Karena sudah terlanjur di Bali, atau " mumpung " di Bali, maka undangan untuk menengok Rock Bar tentu saja tidak dilewatkan. Mengapa saya tertarik? Antara lain lokasinya yang unik, yaitu berada disekitar 14 meter diatas permukaan laut, diantara tebing tebing curam dengan sajian ombak bergulung gulung dibawahnya dan menjadi bagian dari atraksi hotel Ayana, Jimbaran.
Dalam cuaca kurang bersahabat karena mendung, sore dibulan Januari 2012 itu saya berada dalam antrian ( ! ) menuju inclinator atau semacam kereta luncur yang akan membawa pengunjung turun ke bar dibawah tebing. Kereta ini memuat sekitar 8 orang sekali angkut, naik turun tebing . Biasanya bar dibuka mulai pukul 16.00 sore.
Sesuai aturan yang tertulis di papan petunjuk, antara lain pengunjung diwajibkan berpakaian sopan atau tidak terlampau casual. Contoh : celana pendek berbahan parasut dan ber bungabunga atau penuh warna yang biasa dipakai oleh wisatawan di Bali terutama di pantai2, disini ternyata tidak boleh.
Celana pendek yang diijinkan adalah berbahan kain, polos lebih baik, dan kaos berlengan. Bagi wanitanya juga diminta untuk tidak mengenakan baju terlalu casual bahkan bikini, atau semacam daster yang banyak di jual di pantai2 maupun segala jenis baju yang mengesankan " ngirit kain " ( berhemat kain ) yang biasanya dipakai di pantai pantai.
Sandal jepit? No way. Setidaknya sandalnya yang lebih " layak " meskipun itu relatip. Maka adegan adegan yang saya saksikan dalam antrean cukup seru. Serombongan turis Australia mengeluhkan aturan2 ini yang menurut mereka terkesan " borjuis ".

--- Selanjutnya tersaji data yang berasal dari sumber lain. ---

(* ===== verification/Spawn.v ===== *)
(** * Results across threads (include/snowy/sync_wait.hpp, include/snowy/spawn.hpp)

    A bridge coroutine stores the outcome of a task and publishes it to a waiter:
    the blocking [sync_wait], or the holder of a [join_handle], which waits blocking
    or suspended.  Producer and consumer run on different threads; their steps
    interleave, each section under the mutex being one step. *)
From S2P Require Import Prelude Core Task.
From stdpp Require Import relations.

Section spawn.
Context {V : Type}.
Local Abbreviation result := (@result V).
Implicit Types (r : result) (e : exn).

(** ** [struct wait_state], [struct spawn_state] *)
Record wait_state := WaitState { ws_done : bool; ws_value : option V; ws_error : option exn }.
Definition new_wait_state : wait_state := WaitState false None None.

(** The try block of [wait_task] and of [publish], and its handler. *)
Definition store r (s : wait_state) : wait_state :=
  match r with
  | inl v => WaitState (ws_done s) (Some v) (ws_error s)
  | inr e => WaitState (ws_done s) (ws_value s) (Some e)
  end.
Definition set_done (s : wait_state) : wait_state := WaitState true (ws_value s) (ws_error s).

(** [if (error) std::rethrow_exception(error); return std::move( *value);] *)
Definition take_value {S} (sel : S → option wait_state) : M S V :=
  s ← deref sel;
  match ws_error s with
  | Some e => throw e
  | None => match ws_value s with Some v => mret v | None => undefined end
  end.

(** ** [sync_wait] *)

(** How far [wait_task] and the blocked caller are; the state is a local variable of
    [sync_wait] and gone once it returns. *)
Inductive producer := p_running | p_stored | p_published | p_signalled.
Inductive blocked := b_waiting | b_returned r.
Record sync := Sync { sy_state : option wait_state; sy_producer : producer; sy_caller : blocked }.
Implicit Types y : sync.

(** [wait_task]: the outcome [r] of the input is stored *)
Definition wait_task_store r : M sync unit :=
  s ← deref sy_state;
  modify (λ y, Sync (Some (store r s)) p_stored (sy_caller y)).
(** the block under [lock_guard] *)
Definition wait_task_publish : M sync unit :=
  s ← deref sy_state;
  modify (λ y, Sync (Some (set_done s)) p_published (sy_caller y)).
(** [ready.wait] has returned: the result is taken and the locals die *)
Definition sync_wait_return : M sync unit :=
  r ← try_catch (v ← take_value sy_state; mret (inl v)) (λ e, mret (inr e));
  modify (λ y, Sync None (sy_producer y) (b_returned r)).

(** The interleavings of the producer, whose input has outcome [r], and the caller. *)
Definition sync_enabled y (a : nat) : bool :=
  match a, sy_producer y, sy_caller y with
  | 0, p_running, _ | 1, p_stored, _ => true
  | 2, _, b_waiting => bool_decide (ws_done <$> sy_state y = Some true)
  | _, _, _ => false
  end.
Definition sync_action r (a : nat) : M sync unit :=
  match a with 0 => wait_task_store r | 1 => wait_task_publish | _ => sync_wait_return end.
Inductive sync_step r y : sync → Prop :=
| sync_does a y' : sync_enabled y a = true → sync_action r a y = Ret tt y' → sync_step r y y'.
Definition sync_start : sync := Sync (Some new_wait_state) p_running b_waiting.

Definition sync_inv r y : Prop :=
  match sy_producer y, sy_caller y with
  | p_running, b_waiting => sy_state y = Some new_wait_state
  | p_stored, b_waiting => sy_state y = Some (store r new_wait_state)
  | p_published, b_waiting => sy_state y = Some (set_done (store r new_wait_state))
  | p_published, b_returned r' => r' = r ∧ sy_state y = None
  | _, _ => False
  end.

Lemma sync_action_ok r y a :
  sync_inv r y → sync_enabled y a = true → ∃ y', sync_action r a y = Ret tt y' ∧ sync_inv r y'.
Proof.
  destruct y as [s p b]. unfold sync_inv, sync_enabled. simpl.
  destruct a as [|[|[|a]]], p, b; simpl; try done; try (by destruct r); intros -> Hen.
  1,2: by eexists. all: try (by destruct r; case_bool_decide).
  destruct r; by eexists.
Qed.
Lemma sync_reach r y : rtc (sync_step r) sync_start y → sync_inv r y.
Proof.
  revert y. apply rtc_ind_r; [done|]. intros y1 y2 _ [a ? Hen Ha] IH.
  destruct (sync_action_ok r _ a IH Hen) as (y3&E&Hy). rewrite Ha in E. by simplify_eq.
Qed.

(** C35: [sync_wait]: in every interleaving of the bridge and the blocked caller, nobody touches
    the caller's state after the caller has returned, the caller returns exactly the
    outcome of the task, and until it has returned some step can be taken: the wait ends. *)
Theorem sync_wait_spec r y :
  rtc (sync_step r) sync_start y →
  (∀ a, sync_enabled y a = true → ∃ y', sync_action r a y = Ret tt y') ∧
  match sy_caller y with
  | b_returned r' => r' = r ∧ ∀ a, sync_enabled y a = false
  | b_waiting => ∃ a, sync_enabled y a = true
  end.
Proof.
  intros HI%sync_reach. split; [intros a Ha; destruct (sync_action_ok _ _ _ HI Ha) as (?&?&_); eauto|].
  destruct y as [s p b]. unfold sync_inv in HI. simpl in *. destruct b, p; try done.
  - by exists 0.
  - by exists 1.
  - exists 2. unfold sync_enabled. simpl. by rewrite HI, bool_decide_true by (by destruct r).
  - destruct HI as [-> ->]. split; [done|]. by intros [|[|[|a]]].
Qed.

(** ** [join_handle] *)

(** The shared state with its reference count; [None] once freed. *)
Inductive consumer :=
| c_none                (** nobody joins *)
| c_get                 (** blocked in [get] *)
| c_suspended           (** suspended in the futex of the state *)
| c_resumed             (** the futex has released the awaiter *)
| c_result r.
Record spawned := Spawned {
  sp_state : option wait_state;  (** [wait_state] part of [spawn_state] *)
  sp_complete : bool;            (** std::atomic_bool complete *)
  sp_refs : nat;                 (** shared_ptr use count *)
  sp_producer : producer;
  sp_handle : bool;              (** the join_handle holds a reference *)
  sp_consumer : consumer }.
Implicit Types s : spawned.
Local Abbreviation M := (M spawned).

Definition set_state_ (w : option wait_state) (p : producer) s : spawned :=
  Spawned w (sp_complete s) (sp_refs s) p (sp_handle s) (sp_consumer s).
Definition set_consumer (c : consumer) s : spawned :=
  Spawned (sp_state s) (sp_complete s) (sp_refs s) (sp_producer s) (sp_handle s) c.
Definition set_handle (b : bool) s : spawned :=
  Spawned (sp_state s) (sp_complete s) (sp_refs s) (sp_producer s) b (sp_consumer s).
(** A [shared_ptr] dies. *)
Definition drop_ref s : spawned :=
  Spawned (if bool_decide (sp_refs s = 1) then None else sp_state s) (sp_complete s) (pred (sp_refs s))
    (sp_producer s) (sp_handle s) (sp_consumer s).

(** [publish]: the outcome [r] of the child is stored *)
Definition publish_store r : M unit :=
  w ← deref sp_state;
  modify (set_state_ (Some (store r w)) p_stored).
(** the block under [lock_guard]: [done], [complete] and the condition variable *)
Definition publish_done : M unit :=
  w ← deref sp_state;
  modify (λ s, Spawned (Some (set_done w)) true (sp_refs s) p_published (sp_handle s) (sp_consumer s)).
(** [state->signal.notify_all()], then the frame of [publish] drops its reference *)
Definition publish_signal : M unit :=
  _ ← deref sp_state;
  modify (λ s, drop_ref (Spawned (sp_state s) (sp_complete s) (sp_refs s) p_signalled (sp_handle s)
    match sp_consumer s with c_suspended => c_resumed | c => c end)).

(** [auto release()]: the reference moves out of the handle *)
Definition handle_release : M unit :=
  h ← gets sp_handle;
  if h : bool then modify (set_handle false) else throw (logic_error "empty join handle").
(** [explicit operator bool], [bool ready()], [void detach()] *)
Definition handle_bool : M bool := gets sp_handle.
Definition handle_ready : M bool :=
  h ← gets sp_handle;
  if h : bool then _ ← deref sp_state; gets sp_complete else mret false.
Definition handle_detach : M unit :=
  h ← gets sp_handle;
  if h : bool then modify (set_handle false) ;; modify drop_ref else mret tt.

(** [awaiter]: [join(owner)] and its [await_suspend] on the futex [complete], which
    suspends only while the flag is still false; [here] is whether the thread is that of
    [owner], which [owner.check()] asks for: otherwise the awaiter dies with the exception,
    and the reference with it *)
Definition handle_join (here : bool) : M unit :=
  handle_release ;;
  if negb here then modify drop_ref ;; throw (logic_error "wrong loop thread") else
    _ ← deref sp_state;
    c ← gets sp_complete;
    modify (set_consumer (if c : bool then c_resumed else c_suspended)).
(** [operator co_await() &&] with [loop::current()], whose thread this is *)
Definition handle_co_await (current : option loopid) : M unit :=
  match current with
  | None => throw (logic_error "join requires a running loop")
  | Some _ => handle_join true
  end.
(** [awaiter::await_resume], then the awaiter dies *)
Definition consume : M unit :=
  r ← try_catch (v ← take_value sp_state; mret (inl v)) (λ e, mret (inr e));
  modify (λ s, drop_ref (set_consumer (c_result r) s)).
(** [T get() &&] up to the wait, and its end *)
Definition handle_get (current : option loopid) : M unit :=
  match current with
  | Some _ => throw (logic_error "blocking join on a loop")
  | None => handle_release ;; modify (set_consumer c_get)
  end.

(** [join_handle<T> spawn(loop& owner, task<T> input)], the child already queued:
    one reference for [publish] and one for the handle *)
Definition spawned_start : spawned := Spawned (Some new_wait_state) false 2 p_running true c_none.

Inductive action := a_store | a_publish | a_signal | a_detach | a_get (current : option loopid)
  | a_await (current : option loopid) | a_join (here : bool) | a_return | a_resume.
Definition enabled s (a : action) : bool :=
  match a with
  | a_store => match sp_producer s with p_running => true | _ => false end
  | a_publish => match sp_producer s with p_stored => true | _ => false end
  | a_signal => match sp_producer s with p_published => true | _ => false end
  | a_detach | a_get _ | a_await _ | a_join _ => match sp_consumer s with c_get | c_suspended | c_resumed => false | _ => true end
  | a_return => match sp_consumer s with c_get => bool_decide (ws_done <$> sp_state s = Some true) | _ => false end
  | a_resume => match sp_consumer s with c_resumed => true | _ => false end
  end.
Definition perform r (a : action) : M unit :=
  match a with
  | a_store => publish_store r | a_publish => publish_done | a_signal => publish_signal
  | a_detach => handle_detach | a_get l => handle_get l | a_await l => handle_co_await l | a_join here => handle_join here
  | a_return | a_resume => consume
  end.
Inductive spawn_step r s : spawned → Prop :=
| spawn_does a s' : enabled s a = true →
    (perform r a s = Ret tt s' ∨ ∃ e, perform r a s = Throw e s') → spawn_step r s s'.

(** The references held: by [publish], by the handle, by a consumer that waits. *)
Definition waiting (c : consumer) : bool := match c with c_get | c_suspended | c_resumed => true | _ => false end.
Definition live (p : producer) : bool := match p with p_signalled => false | _ => true end.
Definition holders s : nat :=
  Nat.b2n (live (sp_producer s)) + Nat.b2n (sp_handle s) + Nat.b2n (waiting (sp_consumer s)).
Definition content r (p : producer) : wait_state :=
  match p with
  | p_running => new_wait_state
  | p_stored => store r new_wait_state
  | p_published | p_signalled => set_done (store r new_wait_state)
  end.
Definition published (p : producer) : bool := match p with p_published | p_signalled => true | _ => false end.
Record spawn_inv r s : Prop := {
  si_refs : sp_refs s = holders s;
  si_state : sp_state s = if bool_decide (sp_refs s = 0) then None else Some (content r (sp_producer s));
  si_complete : sp_complete s = published (sp_producer s);
  si_once : sp_consumer s = c_none ∨ sp_handle s = false;
  si_blocked : sp_consumer s = c_suspended → sp_producer s ≠ p_signalled;
  si_resumed : sp_consumer s = c_resumed → published (sp_producer s) = true;
  si_result : ∀ r', sp_consumer s = c_result r' → r' = r }.

Ltac spawn_done := split; simpl in *; auto; try discriminate; try congruence.

Lemma perform_ok r s a :
  spawn_inv r s → enabled s a = true →
  ∃ s', (perform r a s = Ret tt s' ∨ ∃ e, perform r a s = Throw e s') ∧ spawn_inv r s'.
Proof.
  destruct s as [w c n p h k]. intros [H1 H2 H3 H4 H5 H6 H7] Hen. unfold holders in *. simpl in *. subst n.
  destruct a as [| | | |l|l|[]| |]; unfold enabled in Hen; simpl in Hen.
  all: destruct p, h, k as [| | | |r']; simpl in *; try discriminate Hen; try (by destruct H4);
    try (by destruct H5); try (by specialize (H6 eq_refl)); subst; try destruct l as [l|].
  all: try first [eexists; split; [left; reflexivity|spawn_done] | eexists; split; [right; eexists; reflexivity|spawn_done]
             | destruct r; (eexists; split; [left; reflexivity|spawn_done])].
  by apply bool_decide_eq_true in Hen.
Qed.
Lemma spawn_reach r s : rtc (spawn_step r) spawned_start s → spawn_inv r s.
Proof.
  revert s. apply rtc_ind_r; [by split; auto|]. intros s1 s2 _ [a ? Hen Ha] IH.
  destruct (perform_ok r _ a IH Hen) as (s3&E&Hy). by destruct Ha as [Ha|[? Ha]], E as [E|[? E]]; rewrite Ha in E; simplify_eq.
Qed.

(** C34: A spawned result under every interleaving of the publishing coroutine and the holder
    of the handle: the shared state is never touched after it is freed, and it is freed
    exactly when neither side holds it; a consumer obtains exactly the outcome of the
    child, at most once; and a consumer suspended in the futex is still to be notified,
    so it cannot miss the publication. *)
Theorem spawn_spec r s :
  rtc (spawn_step r) spawned_start s →
  (∀ a, enabled s a = true → ∃ s', perform r a s = Ret tt s' ∨ ∃ e, perform r a s = Throw e s') ∧
  (sp_state s = None ↔ holders s = 0) ∧
  (∀ r', sp_consumer s = c_result r' → r' = r ∧ sp_handle s = false) ∧
  (sp_consumer s = c_suspended → ∃ a, a ∈ [a_store; a_publish; a_signal] ∧ enabled s a = true).
Proof.
  intros HI%spawn_reach. split_and!.
  - intros a Ha. destruct (perform_ok _ _ _ HI Ha) as (?&?&_). eauto.
  - destruct HI as [H1 H2 _ _ _ _ _]. rewrite H2, <- H1. case_bool_decide; naive_solver.
  - intros r' Hr. destruct HI as [_ _ _ H4 _ _ H7]. split; [auto|]. destruct H4; congruence.
  - intros Hs. destruct HI as [_ _ _ _ H5 _ _]. specialize (H5 Hs). unfold enabled.
    destruct (sp_producer s); [exists a_store|exists a_publish|exists a_signal|done]; (split; [set_solver|done]).
Qed.

(** A join handle is consumed once: after [get], [join] or [co_await] was accepted, each of
    them throws [logic_error] without effect, and [ready] reports false; [ready] reports
    completion exactly from the publication on. *)
Theorem handle_single_use r s l here :
  rtc (spawn_step r) spawned_start s →
  (sp_handle s = false →
     handle_get None s = Throw (logic_error "empty join handle") s ∧
     handle_join here s = Throw (logic_error "empty join handle") s ∧
     handle_co_await (Some l) s = Throw (logic_error "empty join handle") s ∧
     handle_ready s = Ret false s) ∧
  (sp_handle s = true → handle_ready s = Ret (published (sp_producer s)) s).
Proof.
  intros [H1 H2 H3 _ _ _ _]%spawn_reach. destruct s as [w c n p h k]. unfold holders in *. simpl in *. subst n w c. split; intros ->.
  - done.
  - unfold handle_ready, mbind, M_bind, deref, gets. simpl. rewrite bool_decide_false by lia. done.
Qed.
End spawn.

Terlebih staf hotel Ayana ( tempat bar ini berada ) menampilkan kesan tidak ramah bahkan ketus ketika menjelaskan aturan main rock-bar kepada kelompok wisman ini. " Anda bisa kembali lagi kemari setelah mengganti celana dan baju anda, atau bila tidak memilikinya anda dapat ke butik hotel kami yang menyediakan celana dan baju sesuai aturan rock-bar. Ini tidak dapat ditawar tawar sebab sudah aturan dan sistimnya ..... " , demikian kata petugas wanita yang menjaga antrean tanpa senyum dan terkesan arogan. Kelompok wisman geleng geleng kepala , entah apa yang mereka pikirkan, tetapi pasti kesan Indonesia sebagai bangsa yang ramah telah sirna ....
Kelompok " wisdom ", wisatawan domestik ( he he he .. ) didepan saya juga protes karena celana pendek yang dipakainya dari bahan kain tetapi ber bunga bunga, ini juga dilarang dan teman wanitanya memakai blus yang amat casual. Setelah berdebat tanpa hasil, mereka meninggalkan antrean dengan mengomel dan saya yakin mereka " bersumpah " untuk tidak lagi menginjak
rock-bar yang arogan ..
Diam diam saya melihat ke celana dan baju saya sendiri, kebetulan saya juga casual, saya memakai kaos berlengan pendek tetapi dapat saya tutup dengan jaket yang kebetulan saya bawa. Celana panjang jeans, semuanya tanpa bunga bunga he he he ..., yang ternyata dianggap cukup layak masuk rock-bar ...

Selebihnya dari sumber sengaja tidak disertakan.